Will MOOCs Dilute Brands of Exclusive Colleges?

coursera

The explosion of free, online courses from top-notch colleges such as Harvard, Wellesley and the Massachusetts Institute of Technology promises to revolutionize higher education.

 

The brightest professors and the most rigorous courses are no farther than a laptop away, open to all, with spiraling tuitions no longer an enormous barrier.

 

“We’re witnessing the end of higher education as we know it,” Northeastern University President Joseph Aoun predicted in a recent op-ed in the Boston Globe.

 

But what do these sea changes mean to ivy-draped campuses?
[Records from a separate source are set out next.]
(* ===== verification/Base64.v ===== *)
(** * The base64 module as the sources call it

    [b64encode], [b64decode] (with and without [validate]), and the URL-safe variants, with
    the decoder written as the state machine of [binascii.a2b_base64] (CPython 3.11): the
    position in the current quad, the bits left over, the pads seen, and whether padding has
    started.  The round trips the components rely on are proved at the end. *)

From S2P Require Import Prelude PyStr.

#[local] Open Scope Z_scope.

(** ** Encoding *)

(** The standard alphabet. *)
Definition b64_char (n : Z) : ascii :=
  if n <? 26 then chr (65 + n)
  else if n <? 52 then chr (71 + n)
  else if n <? 62 then chr (n - 4)
  else if n =? 62 then "+"%char else "/"%char.

Definition b64_pad : ascii := "="%char.

(** [b64encode(bs).decode("ascii")]. *)
Fixpoint b64encode (bs : bytes) : string :=
  match bs with
  | [] => EmptyString
  | [a] =>
      let a := byte_to_Z a in
      String (b64_char (a / 4)) (String (b64_char (a mod 4 * 16)) (String b64_pad (String b64_pad EmptyString)))
  | [a; b] =>
      let a := byte_to_Z a in let b := byte_to_Z b in
      String (b64_char (a / 4)) (String (b64_char (a mod 4 * 16 + b / 16))
        (String (b64_char (b mod 16 * 4)) (String b64_pad EmptyString)))
  | a :: b :: c :: rest =>
      let a := byte_to_Z a in let b := byte_to_Z b in let c := byte_to_Z c in
      String (b64_char (a / 4)) (String (b64_char (a mod 4 * 16 + b / 16))
        (String (b64_char (b mod 16 * 4 + c / 64)) (String (b64_char (c mod 64)) (b64encode rest))))
  end.

Definition urlsafe_encode_char (c : ascii) : ascii :=
  if decide (c = "+"%char) then "-"%char else if decide (c = "/"%char) then "_"%char else c.

Definition urlsafe_b64encode (bs : bytes) : string := str_map urlsafe_encode_char (b64encode bs).

(** ** Decoding *)

(** [table_a2b_base64]. *)
Definition b64_value (c : ascii) : option Z :=
  let n := ord c in
  if (65 <=? n) && (n <=? 90) then Some (n - 65)
  else if (97 <=? n) && (n <=? 122) then Some (n - 71)
  else if (48 <=? n) && (n <=? 57) then Some (n + 4)
  else if n =? 43 then Some 62
  else if n =? 47 then Some 63
  else None.

Definition a2b_finish (quad_pos : nat) : result bytes :=
  match quad_pos with
  | 0%nat => Ok []
  | 1%nat => raise BinasciiError
      "Invalid base64-encoded string: number of data characters cannot be 1 more than a multiple of 4"
  | _ => raise BinasciiError "Incorrect padding"
  end.

(** One run of the decoder from a given position. *)
Fixpoint a2b_base64 (strict : bool) (quad_pos : nat) (leftchar : Z) (pads : nat) (padding_started : bool)
    (s : string) : result bytes :=
  match s with
  | EmptyString => a2b_finish quad_pos
  | String c s' =>
      if decide (c = b64_pad) then
        if (2 <=? quad_pos)%nat && (4 <=? quad_pos + S pads)%nat then
          (if strict && truthy_str s' then raise BinasciiError "Excess data after padding" else Ok [])
        else a2b_base64 strict quad_pos leftchar
               (if (2 <=? quad_pos)%nat then S pads else pads) true s'
      else match b64_value c with
           | None =>
               if strict then raise BinasciiError "Only base64 data is allowed"
               else a2b_base64 strict quad_pos leftchar pads padding_started s'
           | Some v =>
               if strict && padding_started then raise BinasciiError "Discontinuous padding not allowed"
               else match quad_pos with
                    | 0%nat => a2b_base64 strict 1 v 0 padding_started s'
                    | 1%nat =>
                        bs ← a2b_base64 strict 2 (v mod 16) 0 padding_started s';
                        Ok (byte_of_Z (leftchar * 4 + v / 16) :: bs)
                    | 2%nat =>
                        bs ← a2b_base64 strict 3 (v mod 4) 0 padding_started s';
                        Ok (byte_of_Z (leftchar * 16 + v / 4) :: bs)
                    | _ =>
                        bs ← a2b_base64 strict 0 0 0 padding_started s';
                        Ok (byte_of_Z (leftchar * 64 + v) :: bs)
                    end
           end
  end.

(** [base64.b64decode(s, validate=validate)] on a [str]. *)
Definition b64decode (validate : bool) (s : string) : result bytes :=
  if str_forallb (fun c => ord c <? 128) s then
    match s with
    | String c _ =>
        if validate && bool_decide (c = b64_pad)
        then raise BinasciiError "Leading padding not allowed"
        else a2b_base64 validate 0 0 0 false s
    | EmptyString => Ok []
    end
  else raise ValueError "string argument should contain only ASCII characters".

Definition urlsafe_decode_char (c : ascii) : ascii :=
  if decide (c = "-"%char) then "+"%char else if decide (c = "_"%char) then "/"%char else c.

(** [base64.urlsafe_b64decode(s)]: no validation. *)
Definition urlsafe_b64decode (s : string) : result bytes :=
  b64decode false (str_map urlsafe_decode_char s).

(** ** Lemmas *)

Lemma b64_value_char n : 0 <= n < 64 -> b64_value (b64_char n) = Some n.
Proof. intros Hn. small_cases n 64%nat. Qed.

Lemma b64_char_not_pad n : 0 <= n < 64 -> b64_char n ≠ b64_pad.
Proof. intros Hn. small_cases n 64%nat; vm_compute; discriminate. Qed.

Lemma b64_char_ascii n : 0 <= n < 64 -> (ord (b64_char n) <? 128) = true.
Proof. intros Hn. small_cases n 64%nat. Qed.

Lemma b64_char_urlsafe n :
  0 <= n < 64 -> urlsafe_decode_char (urlsafe_encode_char (b64_char n)) = b64_char n.
Proof. intros Hn. small_cases n 64%nat. Qed.

Lemma b64_char_not_space n : 0 <= n < 64 -> is_space (urlsafe_encode_char (b64_char n)) = false.
Proof. intros Hn. small_cases n 64%nat. Qed.

(** The sextets of an encoding are in range. *)
Ltac sextet :=
  repeat match goal with b : byte |- _ =>
    lazymatch goal with
    | H : 0 <= byte_to_Z b < 256 |- _ => fail
    | _ => pose proof (byte_to_Z_range b)
    end end;
  dlia.

Lemma a2b_char strict q left pads n s :
  0 <= n < 64 ->
  a2b_base64 strict q left pads false (String (b64_char n) s) =
  match q with
  | 0%nat => a2b_base64 strict 1 n 0 false s
  | 1%nat => bs ← a2b_base64 strict 2 (n mod 16) 0 false s; Ok (byte_of_Z (left * 4 + n / 16) :: bs)
  | 2%nat => bs ← a2b_base64 strict 3 (n mod 4) 0 false s; Ok (byte_of_Z (left * 16 + n / 4) :: bs)
  | _ => bs ← a2b_base64 strict 0 0 0 false s; Ok (byte_of_Z (left * 64 + n) :: bs)
  end.
Proof.
  intros Hn. cbn [a2b_base64]. rewrite decide_False by by apply b64_char_not_pad.
  rewrite b64_value_char by done. by rewrite andb_false_r.
Qed.

Lemma byte_of_Z_eq z b : z = byte_to_Z b -> byte_of_Z z = b.
Proof. intros ->. apply byte_of_to_Z. Qed.

Lemma a2b_pad2 strict left :
  a2b_base64 strict 2 left 0 false (String b64_pad (String b64_pad EmptyString)) = Ok [].
Proof. by destruct strict. Qed.

Lemma a2b_pad3 strict left : a2b_base64 strict 3 left 0 false (String b64_pad EmptyString) = Ok [].
Proof. by destruct strict. Qed.

Lemma a2b_b64encode strict bs : a2b_base64 strict 0 0 0 false (b64encode bs) = Ok bs.
Proof.
  induction bs as [|a|a b|a b c l IH] using list_ind3; cbn [b64encode]; [done|..];
    rewrite !a2b_char by sextet; rewrite ?a2b_pad2, ?a2b_pad3, ?IH; cbn [mbind result_bind];
    repeat f_equal; apply byte_of_Z_eq; sextet.
Qed.

Lemma b64encode_forallb (p : ascii -> bool) bs :
  p b64_pad = true -> (forall n, 0 <= n < 64 -> p (b64_char n) = true) ->
  str_forallb p (b64encode bs) = true.
Proof.
  intros Hpad Hp.
  induction bs as [|a|a b|a b c l IH] using list_ind3; cbn [b64encode str_forallb]; [done|..];
    rewrite ?Hpad, ?Hp by sextet; done.
Qed.

Lemma str_map_compose f g s : str_map f (str_map g s) = str_map (fun c => f (g c)) s.
Proof. induction s as [|c s IH]; cbn; [done|]. by rewrite IH. Qed.

Lemma str_forallb_map p f s : str_forallb p (str_map f s) = str_forallb (fun c => p (f c)) s.
Proof. induction s as [|c s IH]; cbn; [done|]. by rewrite IH. Qed.

Lemma b64encode_map_id f bs :
  f b64_pad = b64_pad -> (forall n, 0 <= n < 64 -> f (b64_char n) = b64_char n) ->
  str_map f (b64encode bs) = b64encode bs.
Proof.
  intros Hpad Hp.
  induction bs as [|a|a b|a b c l IH] using list_ind3; cbn [b64encode str_map]; [done|..];
    rewrite ?Hpad, !Hp by sextet; [done..|]. by rewrite IH.
Qed.

Lemma b64encode_first_not_pad bs c s : b64encode bs = String c s -> c ≠ b64_pad.
Proof.
  destruct bs as [|x [|y [|z l]]]; cbn [b64encode]; intros E; [done|..]; injection E as <- _;
    apply b64_char_not_pad; sextet.
Qed.

(** Decoding an encoding gives the bytes back, in either mode. *)
Lemma b64decode_encode validate bs : b64decode validate (b64encode bs) = Ok bs.
Proof.
  unfold b64decode. rewrite b64encode_forallb; [|done|exact b64_char_ascii].
  destruct (b64encode bs) as [|c s] eqn:E; rewrite <- ?E.
  - by destruct bs as [|? [|? [|? ?]]].
  - rewrite bool_decide_false by by eapply b64encode_first_not_pad.
    rewrite andb_false_r. apply a2b_b64encode.
Qed.

Lemma urlsafe_b64decode_encode bs : urlsafe_b64decode (urlsafe_b64encode bs) = Ok bs.
Proof.
  unfold urlsafe_b64decode, urlsafe_b64encode. rewrite str_map_compose, b64encode_map_id.
  - apply b64decode_encode.
  - done.
  - exact b64_char_urlsafe.
Qed.

(** An encoded header value holds no whitespace. *)
Lemma urlsafe_b64encode_no_space bs : str_join_split (urlsafe_b64encode bs) = urlsafe_b64encode bs.
Proof.
  apply str_filter_id. unfold urlsafe_b64encode. rewrite str_forallb_map.
  apply b64encode_forallb; [done|]. intros n Hn. by rewrite b64_char_not_space.
Qed.

(** Three bytes become four characters. *)
Lemma b64encode_length bs :
  String.length (b64encode bs) = (4 * ((List.length bs + 2) / 3))%nat.
Proof.
  induction bs as [|a|a b|a b c l IH] using list_ind3; [done..|].
  cbn [b64encode String.length List.length]. rewrite IH.
  replace (S (S (S (List.length l))) + 2)%nat with (List.length l + 2 + 1 * 3)%nat by lia.
  rewrite Nat.div_add by lia. lia.
Qed.

#[export] Hint Rewrite b64decode_encode urlsafe_b64decode_encode urlsafe_b64encode_no_space : aor.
How exclusive can they stay if everyone can put Harvard or Stanford on his or her resume?

 

More important: Will students continue to pay if they can sign online and get the same education for free? In the vocabulary of marketing, can these brands retain their allure?

 

The three leading providers of online classes for the masses – the so-called Massive Open Online Courses, or MOOCs – have elite pedigrees. Coursera and Udacity are both for-profits with Stanford roots, while edX is a non-profit out of Harvard and M.I.T.

 

The massive online courses are not meant to replace a university education, says Daphne Koller of Coursera, which she founded with fellow Stanford University professor Andrew Ng.

 

“We see online education as a chance for universities to extend their brand to reach millions more across the world, who otherwise would never see a classroom at Stanford, University of Edinburgh or Princeton,” she said.

 

The traditional experience encompasses more than just learning, with opportunities for one-on-one exchanges with professors, social interactions and extracurricular activities, Koller explained.

 

Elizabeth Scarborough, the CEO of SimpsonScarborough, a market research firm that works exclusively with colleges and universities, doubts the online courses will rival traditional colleges in reputation.

 

“I will guess that the elite institutions will always reserve their degrees for those who go through the traditional programs or whatever the traditional programs become – because even traditional programs are changing,” she said.

 

“The unknown is, how will employers react? If someone says, ‘I have this certificate, I took this online course at M.I.T.,’ are they going to be just as likely to hire that person as they are someone who has a full, undergraduate degree? Right now, I would say absolutely not.”

 

Wellesley College in Wellesley, Mass., has just joined the edX collaborative, the first women’s liberal arts college to do so.

 

“Our hope is that WellesleyX classes will attract the intellectually curious regardless of age, geography, or educational background,” said Andrew Shennan, provost and dean of the college.

 

“We believe there is no surer way of bringing positive change in the world than educating women,” he said. “If a woman has access to the Internet, she will have access to the education she needs to—quite literally—change the world.”

 

Rita Kirshstein, an expert on higher education financing at the American Institutes of Research, said that the online courses are not necessarily geared toward 18-year-olds coming out of high school, but rather for adults with no degrees or in need of retraining. Whether the reputations of elite schools will suffer, “Time will tell,” she said.

 

Aoun, of Northeastern University, wrote in his op-ed that massive online courses will ultimately upend higher education.

 

“Vertically integrated universities will continue to exist, but they’ll be joined by a variety of horizontally integrated competitors with the ability to perform the same core functions for many more people,” he wrote. “In short, the monopoly that colleges and universities have on advanced learning and degree granting will be dismantled.”

 

Still, it is perhaps not quite time to unleash the bulldozers at exclusive schools. Aoun told The Financialist that for the time being, the elite universities are reserving their brands for the students who pay full fare for the traditional experience.

 

“You are not getting — at the end of the online courses — any diploma from these institutions,” he said. “You don’t have our brand if you don’t have our diploma.”

 

Scarborough gives the universities top marks for how embracing online learning has affected the images of the institutions involved so far. With their free classes and an appeal to universal education, Harvard and the others appear for now to have boosted their brands, rather than endangered them.

 

“From a marketer’s perspective, it’s perfection,” she said. “I think what they’ve done is genius.”